__What the task asks__
Look below for the line that contains "(InvalidSpan _) => ¬ spans_ok ex", then copy it and each following line exactly, through and including the line that contains "unfold ingest_validated. destruct".

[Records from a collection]
_____
(* ===== verification/Refine.v ===== *)
(** * What the writes promise

    The writes of [V2Store] ([graph-store/src/v2.rs]) against a specification
    in which a store is a map from (org, repo, path) to documents: every write
    is an update of that map, and the tables stay a representation of it. *)
From S2P Require Import Prelude Text StrOps Schema Varint Stream StreamRound Posting DictBlock Table DictRev.
From S2P Require Import Language Walk Prep Located Db Catalog Reader Write Dict Store Entities Content Ingest Prune.
From S2P Require Import Vacuum Commit Marked Batch Encoding Prepare.

Section writes.
Context `{Redb tbl} `{Serde} (sha256 : list Z → list Z).
Implicit Types (d : Db tbl) (a : gmap dkey Doc).

(** C2: storing an extraction ([ingest_file_with_origin]) has exactly these
    outcomes on a store of the documents [a], and never panics: the store of
    [a] with the file's document put in or replaced, all tables in step; an
    invalid span, when the spans do not nest; a rejection, when a name is empty
    or has a NUL; or an exhausted id space, when fewer than three entity ids
    are left. *)
Theorem ingest_refines d a org repo path language ex origin :
  stores sha256 d a → small_ex ex → texts_ok ex → term_room d ex →
  let k := (org, repo, normalize_path path) in
  match ingest_file_with_origin sha256 d org repo path language ex origin with
  | Ok (stats, d') =>
      names_ok org repo language ex ∧ spans_ok ex ∧
      stores sha256 d' (<[k := new_doc language (FileMeta_extracted origin) ex]> a) ∧
      is_replaced stats = bool_decide (is_Some (a !! k)) ∧ is_unchanged stats = false ∧
      is_symbols stats = length (ex_symbols ex) ∧ is_tokens stats = length (ex_tokens ex)
  | Err (InvalidSpan _) => ¬ spans_ok ex
  | Err (Rejected _) => spans_ok ex ∧ ¬ names_ok org repo language ex
  | Err e => e = exhausted ∧ ¬ id_room d
  | Panic => False
  end.
Proof.
  intros R Hsm Htx Hroom k. unfold ingest_file_with_origin.
  destruct (validate_spans_cases ex) as [[Hsp ->]|[Hsp [m ->]]]; [|done]. cbn [mbind outcome_mbind outcome_bind].
  unfold ingest_validated. destruct (ingest_guard_cases org repo language ex) as [[Hg Hok]|[[m Hg] Hok]].
  - destruct (ingest_total sha256 d a org repo path language ex (FileMeta_extracted origin) None R Hg Hsm Hsp Htx (extracted_ok origin) Hroom eq_refl)
      as [[-> Hid]|(file & d' & -> & Hd' & _)]; [done|]. by split_and!.
  - unfold ingest_prepped. by rewrite Hg.
Qed.

(** C14: pruning a repository removes exactly its documents that came from a
    directory and are not kept, whatever else is stored; it cannot fail, the
    removed paths are reported in order, and a dry run reports the same paths
    and changes nothing. *)
Theorem prune_refines d a org repo keep :
  stores sha256 d a →
  ∃ removed d', prune_files d org repo keep false = Ok (removed, d') ∧
    prune_files d org repo keep true = Ok (removed, d) ∧
    stores sha256 d' (filter (λ kv, ¬ pruned org repo keep kv.1 kv.2) a) ∧
    StronglySorted str_lt removed ∧
    ∀ p, p ∈ removed ↔ ∃ v, a !! (org, repo, p) = Some v ∧ pruned org repo keep (org, repo, p) v.
Proof. apply prune_run. Qed.

(** C25: vacuuming keeps every document, succeeds, and leaves in the
    dictionary exactly the terms that a stored file uses, under the same ids;
    the counts it reports are those of the dictionary before and after.
    Without a SHA-256 collision, as the code notes. *)
Theorem vacuum_refines d a :
  (∀ b, Forall u8 (sha256 b)) → stores sha256 d a → no_collisions sha256 d →
  ∃ stats d', vacuum sha256 d = Ok (stats, d') ∧ stores sha256 d' a ∧
    tbl_len (db_dict d) = Z.of_nat (vs_terms_removed stats + vs_terms_kept stats) ∧
    tbl_len (db_dict d') = Z.of_nat (vs_terms_kept stats) ∧
    ∀ t id, lookup_term sha256 d' t = Ok (Some id) ↔ lookup_term sha256 d t = Ok (Some id) ∧ term_live d id.
Proof. intros Hb. by apply vacuum_run. Qed.

(** The three ways to ask whether a file is stored with a fingerprint
    agree on every store: the single check and the scan of a repository that
    preparing uses, and the check inside the write transaction. *)
Theorem unchanged_checks_agree d a org repo path lang fp origin :
  stores sha256 d a →
  ∃ b m r d', stored_fingerprint_matches d org repo path fp = Ok b ∧
    stored_fingerprints d org repo = Ok m ∧
    check_unchanged d org repo path lang fp origin = Ok (r, d') ∧
    (b = true ↔ m !! path = Some fp) ∧ (b = true ↔ is_Some r) ∧
    (b = true ↔ ∃ v, a !! (org, repo, path) = Some v ∧ fm_fingerprint (doc_meta v) = Some fp) ∧
    stores sha256 d' (if b then alter (λ v, re_origin v origin) (org, repo, path) a else a).
Proof.
  intros R. destruct (fingerprint_matches_run sha256 d a org repo path fp R) as (b & Hb & Hbfp).
  destruct (fingerprints_run sha256 d a org repo R) as (m & Hm & Hmfp).
  pose proof (check_unchanged_run sha256 d a org repo path lang fp origin R) as Hc.
  assert (has_fp a (org, repo, path) fp ↔ ∃ v, a !! (org, repo, path) = Some v ∧ fm_fingerprint (doc_meta v) = Some fp) as Hfp.
  { unfold has_fp, doc_fp. by rewrite bind_Some. }
  destruct (a !! (org, repo, path)) as [v|] eqn:Ea; [case_decide as Hv|].
  - destruct Hc as (file & d' & Hc & Hd' & _). eexists b, m, _, d'. split_and!; [done..|by rewrite Hmfp|naive_solver|naive_solver|].
    assert (b = true) as -> by naive_solver.
    by rewrite (alter_as_insert _ a _ v Ea).
  - assert (b = false) as -> by (destruct b; [|done]; by destruct (proj1 Hfp (proj1 Hbfp eq_refl)) as (? & [= <-] & ?)). eexists false, m, None, d.
    rewrite Hmfp. split_and!; [done..| | |done]; naive_solver.
  - assert (b = false) as -> by (destruct b; [|done]; by destruct (proj1 Hfp (proj1 Hbfp eq_refl)) as (? & [= <-] & ?)). eexists false, m, None, d.
    rewrite Hmfp. split_and!; [done..| | |done]; naive_solver.
Qed.
End writes.

(** ** Batches *)
Section batches.
Context `{Redb tbl} `{Serde} (sha256 : list Z → list Z) (is_alphabetic is_numeric : Z → bool).
Context (registry : Registry) (opts : IndexOptions).
Implicit Types (d : Db tbl) (a : gmap dkey Doc).

(** A prepared file whose names are not yet checked. *)
Definition well_prepared d (p : PreparedFile) : Prop :=
  meta_ok (FileMeta_of p) ∧
  match work_of is_alphabetic is_numeric registry p with
  | Ok (PExtracted ex, _) => small_ex ex ∧ spans_ok ex ∧ texts_ok ex ∧ term_room d ex ∧
      default (V2Prep_build ex) (pf_v2 p) = V2Prep_build ex
  | Ok _ => True
  | _ => False
  end.

Lemma store_errors d a org repo p ex w :
  stores sha256 d a → well_prepared d p → work_of is_alphabetic is_numeric registry p = Ok (PExtracted ex, w) →
  match ingest_prepped sha256 d org repo (pf_path p) (pf_language p) ex (FileMeta_of p) (pf_v2 p) with
  | Ok _ => names_ok org repo (pf_language p) ex
  | Err (Rejected _) => ¬ names_ok org repo (pf_language p) ex
  | Err e => e = exhausted ∧ ¬ id_room d
  | Panic => False
  end.
Proof.
  intros R [Hme Hp] Hw. rewrite Hw in Hp. destruct Hp as (Hsm & Hsp & Htx & Hroom & Hv2).
  destruct (ingest_guard_cases org repo (pf_language p) ex) as [[Hg Hok]|[[m Hg] Hok]].
  - by destruct (ingest_total sha256 d a org repo (pf_path p) (pf_language p) ex (FileMeta_of p) (pf_v2 p) R Hg Hsm Hsp Htx Hme Hroom Hv2)
      as [[-> Hid]|(file & d' & -> & _)].
  - unfold ingest_prepped. by rewrite Hg.
Qed.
_____
__Exercise output__
  | Err (InvalidSpan _) => ¬ spans_ok ex
  | Err (Rejected _) => spans_ok ex ∧ ¬ names_ok org repo language ex
  | Err e => e = exhausted ∧ ¬ id_room d
  | Panic => False
  end.
Proof.
  intros R Hsm Htx Hroom k. unfold ingest_file_with_origin.
  destruct (validate_spans_cases ex) as [[Hsp ->]|[Hsp [m ->]]]; [|done]. cbn [mbind outcome_mbind outcome_bind].
  unfold ingest_validated. destruct (ingest_guard_cases org repo language ex) as [[Hg Hok]|[[m Hg] Hok]].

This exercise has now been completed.